Input for this task Start Marker
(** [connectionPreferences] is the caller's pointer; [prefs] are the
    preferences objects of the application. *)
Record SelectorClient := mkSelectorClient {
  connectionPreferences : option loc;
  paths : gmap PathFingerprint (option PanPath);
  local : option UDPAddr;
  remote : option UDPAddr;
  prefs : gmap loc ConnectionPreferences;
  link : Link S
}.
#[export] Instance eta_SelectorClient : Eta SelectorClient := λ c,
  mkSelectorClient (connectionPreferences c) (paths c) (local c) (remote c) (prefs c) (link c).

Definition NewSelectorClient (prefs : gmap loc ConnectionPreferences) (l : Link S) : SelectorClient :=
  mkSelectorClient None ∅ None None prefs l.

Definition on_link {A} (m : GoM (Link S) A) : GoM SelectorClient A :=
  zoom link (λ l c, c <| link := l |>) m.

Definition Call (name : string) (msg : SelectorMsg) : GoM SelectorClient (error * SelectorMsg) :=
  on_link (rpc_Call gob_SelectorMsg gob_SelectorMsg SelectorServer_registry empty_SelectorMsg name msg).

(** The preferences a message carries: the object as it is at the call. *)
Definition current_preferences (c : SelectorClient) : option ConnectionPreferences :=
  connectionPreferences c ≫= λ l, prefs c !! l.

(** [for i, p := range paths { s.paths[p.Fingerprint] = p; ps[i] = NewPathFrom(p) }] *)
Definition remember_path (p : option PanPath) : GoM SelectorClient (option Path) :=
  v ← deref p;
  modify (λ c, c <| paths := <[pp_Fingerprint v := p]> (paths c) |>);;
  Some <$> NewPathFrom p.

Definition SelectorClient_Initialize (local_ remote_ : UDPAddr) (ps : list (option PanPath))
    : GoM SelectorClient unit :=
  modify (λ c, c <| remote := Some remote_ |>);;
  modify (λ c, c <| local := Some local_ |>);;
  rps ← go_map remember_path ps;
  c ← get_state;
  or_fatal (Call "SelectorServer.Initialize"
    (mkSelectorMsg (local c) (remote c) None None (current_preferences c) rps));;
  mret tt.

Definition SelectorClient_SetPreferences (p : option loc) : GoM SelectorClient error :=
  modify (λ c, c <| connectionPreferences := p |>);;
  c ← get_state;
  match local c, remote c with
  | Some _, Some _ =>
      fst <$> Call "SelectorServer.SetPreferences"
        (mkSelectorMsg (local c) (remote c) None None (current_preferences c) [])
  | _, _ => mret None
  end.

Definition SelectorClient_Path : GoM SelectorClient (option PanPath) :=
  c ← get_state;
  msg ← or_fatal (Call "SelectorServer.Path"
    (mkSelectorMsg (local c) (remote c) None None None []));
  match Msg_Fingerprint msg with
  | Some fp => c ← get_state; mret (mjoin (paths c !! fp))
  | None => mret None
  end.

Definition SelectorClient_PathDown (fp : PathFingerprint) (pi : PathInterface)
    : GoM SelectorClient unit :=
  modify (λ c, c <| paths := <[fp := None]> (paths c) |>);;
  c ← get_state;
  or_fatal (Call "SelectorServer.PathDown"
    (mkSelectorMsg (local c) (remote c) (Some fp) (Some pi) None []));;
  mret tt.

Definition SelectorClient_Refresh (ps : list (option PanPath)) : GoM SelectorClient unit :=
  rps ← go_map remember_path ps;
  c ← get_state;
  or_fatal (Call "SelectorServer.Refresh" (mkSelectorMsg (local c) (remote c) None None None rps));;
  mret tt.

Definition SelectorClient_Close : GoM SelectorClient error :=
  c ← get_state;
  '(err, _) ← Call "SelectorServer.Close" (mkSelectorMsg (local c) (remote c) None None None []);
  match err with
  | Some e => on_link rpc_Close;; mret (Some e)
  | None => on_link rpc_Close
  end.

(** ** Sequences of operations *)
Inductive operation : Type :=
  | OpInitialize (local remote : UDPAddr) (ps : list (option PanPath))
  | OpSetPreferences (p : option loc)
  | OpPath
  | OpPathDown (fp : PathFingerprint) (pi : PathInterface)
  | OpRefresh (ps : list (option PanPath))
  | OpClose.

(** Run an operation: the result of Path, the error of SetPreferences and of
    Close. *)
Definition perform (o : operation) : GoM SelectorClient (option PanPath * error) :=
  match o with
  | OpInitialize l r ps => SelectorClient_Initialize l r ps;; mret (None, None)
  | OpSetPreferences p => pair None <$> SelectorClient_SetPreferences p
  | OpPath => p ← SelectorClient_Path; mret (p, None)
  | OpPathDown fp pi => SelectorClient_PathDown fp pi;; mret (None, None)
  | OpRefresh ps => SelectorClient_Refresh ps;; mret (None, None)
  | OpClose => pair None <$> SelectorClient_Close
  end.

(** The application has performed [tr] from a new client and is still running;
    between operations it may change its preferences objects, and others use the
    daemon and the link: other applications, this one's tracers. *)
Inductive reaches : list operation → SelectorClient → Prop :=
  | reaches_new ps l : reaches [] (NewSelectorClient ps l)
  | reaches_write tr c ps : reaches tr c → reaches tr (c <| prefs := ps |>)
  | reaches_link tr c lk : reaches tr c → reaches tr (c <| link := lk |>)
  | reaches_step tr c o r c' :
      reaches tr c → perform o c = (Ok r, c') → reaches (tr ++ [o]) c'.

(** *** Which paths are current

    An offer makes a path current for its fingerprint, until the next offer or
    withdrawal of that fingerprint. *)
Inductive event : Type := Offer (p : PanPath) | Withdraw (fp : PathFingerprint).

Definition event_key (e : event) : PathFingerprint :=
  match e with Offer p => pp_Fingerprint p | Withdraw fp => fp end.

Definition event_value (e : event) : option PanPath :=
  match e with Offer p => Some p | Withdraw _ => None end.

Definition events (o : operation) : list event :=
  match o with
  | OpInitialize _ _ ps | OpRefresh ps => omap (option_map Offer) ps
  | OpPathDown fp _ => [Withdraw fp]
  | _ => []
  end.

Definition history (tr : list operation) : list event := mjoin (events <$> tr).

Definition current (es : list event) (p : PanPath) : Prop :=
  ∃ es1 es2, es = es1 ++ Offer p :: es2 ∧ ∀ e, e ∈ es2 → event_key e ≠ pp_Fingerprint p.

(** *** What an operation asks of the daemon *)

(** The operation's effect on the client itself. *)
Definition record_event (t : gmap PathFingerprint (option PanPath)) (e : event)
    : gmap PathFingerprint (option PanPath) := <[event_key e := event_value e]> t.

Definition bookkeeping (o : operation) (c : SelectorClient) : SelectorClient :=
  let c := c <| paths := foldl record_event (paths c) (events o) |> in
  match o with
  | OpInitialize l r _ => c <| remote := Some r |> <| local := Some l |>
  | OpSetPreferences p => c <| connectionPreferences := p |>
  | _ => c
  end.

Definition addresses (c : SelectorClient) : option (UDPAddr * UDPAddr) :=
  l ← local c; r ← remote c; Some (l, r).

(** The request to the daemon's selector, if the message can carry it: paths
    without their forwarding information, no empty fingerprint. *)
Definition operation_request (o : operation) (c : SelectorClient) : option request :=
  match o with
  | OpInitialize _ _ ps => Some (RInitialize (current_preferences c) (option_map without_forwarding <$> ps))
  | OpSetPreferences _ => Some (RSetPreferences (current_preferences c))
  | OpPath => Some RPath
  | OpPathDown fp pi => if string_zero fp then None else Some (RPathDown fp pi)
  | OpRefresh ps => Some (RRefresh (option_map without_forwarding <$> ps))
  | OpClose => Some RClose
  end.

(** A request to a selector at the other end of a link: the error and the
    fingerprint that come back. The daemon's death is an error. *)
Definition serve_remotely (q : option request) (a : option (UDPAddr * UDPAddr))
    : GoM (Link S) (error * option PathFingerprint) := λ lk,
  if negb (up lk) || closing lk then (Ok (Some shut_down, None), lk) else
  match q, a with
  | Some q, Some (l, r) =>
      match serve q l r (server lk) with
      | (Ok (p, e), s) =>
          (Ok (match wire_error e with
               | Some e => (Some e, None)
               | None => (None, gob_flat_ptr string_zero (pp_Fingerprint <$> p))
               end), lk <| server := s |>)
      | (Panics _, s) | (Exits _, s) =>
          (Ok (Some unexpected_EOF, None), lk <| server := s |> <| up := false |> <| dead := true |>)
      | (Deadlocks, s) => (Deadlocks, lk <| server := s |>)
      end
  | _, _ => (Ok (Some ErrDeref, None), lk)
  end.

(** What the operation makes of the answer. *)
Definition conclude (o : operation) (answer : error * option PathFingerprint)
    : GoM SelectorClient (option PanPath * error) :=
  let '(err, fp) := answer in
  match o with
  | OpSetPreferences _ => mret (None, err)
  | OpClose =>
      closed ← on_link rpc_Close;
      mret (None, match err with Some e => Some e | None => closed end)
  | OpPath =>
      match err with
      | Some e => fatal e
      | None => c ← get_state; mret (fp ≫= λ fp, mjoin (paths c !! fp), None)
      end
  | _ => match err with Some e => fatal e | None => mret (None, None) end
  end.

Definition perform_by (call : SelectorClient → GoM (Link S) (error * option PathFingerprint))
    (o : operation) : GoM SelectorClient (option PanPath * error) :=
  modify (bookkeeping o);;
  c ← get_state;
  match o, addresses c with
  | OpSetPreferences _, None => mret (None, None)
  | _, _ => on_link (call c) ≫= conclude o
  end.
Input for this task End Marker
Input for this task Start Marker
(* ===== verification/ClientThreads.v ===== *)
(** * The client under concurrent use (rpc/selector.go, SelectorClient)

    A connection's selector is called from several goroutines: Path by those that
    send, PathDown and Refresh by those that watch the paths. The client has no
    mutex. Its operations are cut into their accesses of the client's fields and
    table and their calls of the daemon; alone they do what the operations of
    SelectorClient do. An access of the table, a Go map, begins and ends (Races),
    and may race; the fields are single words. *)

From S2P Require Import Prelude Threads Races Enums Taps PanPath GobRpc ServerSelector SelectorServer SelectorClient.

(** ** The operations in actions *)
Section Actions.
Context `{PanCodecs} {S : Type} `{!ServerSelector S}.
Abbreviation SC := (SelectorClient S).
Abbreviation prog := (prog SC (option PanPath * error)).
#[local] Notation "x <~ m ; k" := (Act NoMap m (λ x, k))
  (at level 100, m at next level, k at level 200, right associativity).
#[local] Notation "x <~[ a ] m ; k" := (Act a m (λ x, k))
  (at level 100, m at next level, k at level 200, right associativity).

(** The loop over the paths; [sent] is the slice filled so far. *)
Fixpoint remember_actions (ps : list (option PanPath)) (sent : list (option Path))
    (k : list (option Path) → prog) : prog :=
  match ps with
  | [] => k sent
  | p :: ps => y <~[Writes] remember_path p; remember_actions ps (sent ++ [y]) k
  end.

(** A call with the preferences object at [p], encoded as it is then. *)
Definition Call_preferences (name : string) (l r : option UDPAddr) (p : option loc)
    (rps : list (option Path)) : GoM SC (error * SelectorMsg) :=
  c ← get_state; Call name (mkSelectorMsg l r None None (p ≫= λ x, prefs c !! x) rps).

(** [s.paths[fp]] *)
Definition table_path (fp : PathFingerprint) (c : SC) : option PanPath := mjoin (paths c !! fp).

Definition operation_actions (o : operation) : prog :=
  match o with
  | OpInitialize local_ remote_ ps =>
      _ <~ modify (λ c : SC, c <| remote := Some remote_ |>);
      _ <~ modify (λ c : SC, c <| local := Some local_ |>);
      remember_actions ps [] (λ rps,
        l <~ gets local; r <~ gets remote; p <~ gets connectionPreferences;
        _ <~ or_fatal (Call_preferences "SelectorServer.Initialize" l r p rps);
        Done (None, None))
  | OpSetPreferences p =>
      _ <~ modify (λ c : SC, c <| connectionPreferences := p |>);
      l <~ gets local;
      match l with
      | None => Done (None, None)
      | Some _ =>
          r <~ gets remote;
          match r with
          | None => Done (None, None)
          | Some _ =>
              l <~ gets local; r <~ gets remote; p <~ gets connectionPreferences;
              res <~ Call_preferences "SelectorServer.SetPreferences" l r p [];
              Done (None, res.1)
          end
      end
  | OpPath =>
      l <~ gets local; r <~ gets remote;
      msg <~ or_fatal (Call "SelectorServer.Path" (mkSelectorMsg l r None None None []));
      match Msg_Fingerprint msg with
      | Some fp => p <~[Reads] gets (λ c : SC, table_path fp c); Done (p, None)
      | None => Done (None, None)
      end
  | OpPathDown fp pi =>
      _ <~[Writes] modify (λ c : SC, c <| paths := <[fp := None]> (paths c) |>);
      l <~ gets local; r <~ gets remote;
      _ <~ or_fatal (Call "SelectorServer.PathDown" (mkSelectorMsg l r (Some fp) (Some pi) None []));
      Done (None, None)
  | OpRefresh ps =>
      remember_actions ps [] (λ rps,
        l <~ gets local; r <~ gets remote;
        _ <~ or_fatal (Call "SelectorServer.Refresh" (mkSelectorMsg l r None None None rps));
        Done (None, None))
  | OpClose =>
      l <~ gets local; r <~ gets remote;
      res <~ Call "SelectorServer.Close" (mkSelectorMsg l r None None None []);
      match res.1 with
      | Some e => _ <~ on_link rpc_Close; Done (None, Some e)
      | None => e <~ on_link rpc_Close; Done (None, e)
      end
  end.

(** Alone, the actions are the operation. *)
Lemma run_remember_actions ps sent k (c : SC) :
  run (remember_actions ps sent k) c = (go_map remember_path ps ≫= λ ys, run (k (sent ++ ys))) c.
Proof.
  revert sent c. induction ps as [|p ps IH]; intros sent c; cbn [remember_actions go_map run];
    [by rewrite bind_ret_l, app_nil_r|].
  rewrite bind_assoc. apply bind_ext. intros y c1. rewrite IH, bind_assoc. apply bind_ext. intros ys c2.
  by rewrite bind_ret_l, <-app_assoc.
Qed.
Input for this task End Marker
> What the task requires
Please give back, exactly as it stands above, the stretch from the line with "OpClose => Some RClose" through the line with "ErrDeref, None), lk)", and no line outside it.

> Written solution
  | OpClose => Some RClose
  end.

(** A request to a selector at the other end of a link: the error and the
    fingerprint that come back. The daemon's death is an error. *)
Definition serve_remotely (q : option request) (a : option (UDPAddr * UDPAddr))
    : GoM (Link S) (error * option PathFingerprint) := λ lk,
  if negb (up lk) || closing lk then (Ok (Some shut_down, None), lk) else
  match q, a with
  | Some q, Some (l, r) =>
      match serve q l r (server lk) with
      | (Ok (p, e), s) =>
          (Ok (match wire_error e with
               | Some e => (Some e, None)
               | None => (None, gob_flat_ptr string_zero (pp_Fingerprint <$> p))
               end), lk <| server := s |>)
      | (Panics _, s) | (Exits _, s) =>
          (Ok (Some unexpected_EOF, None), lk <| server := s |> <| up := false |> <| dead := true |>)
      | (Deadlocks, s) => (Deadlocks, lk <| server := s |>)
      end
  | _, _ => (Ok (Some ErrDeref, None), lk)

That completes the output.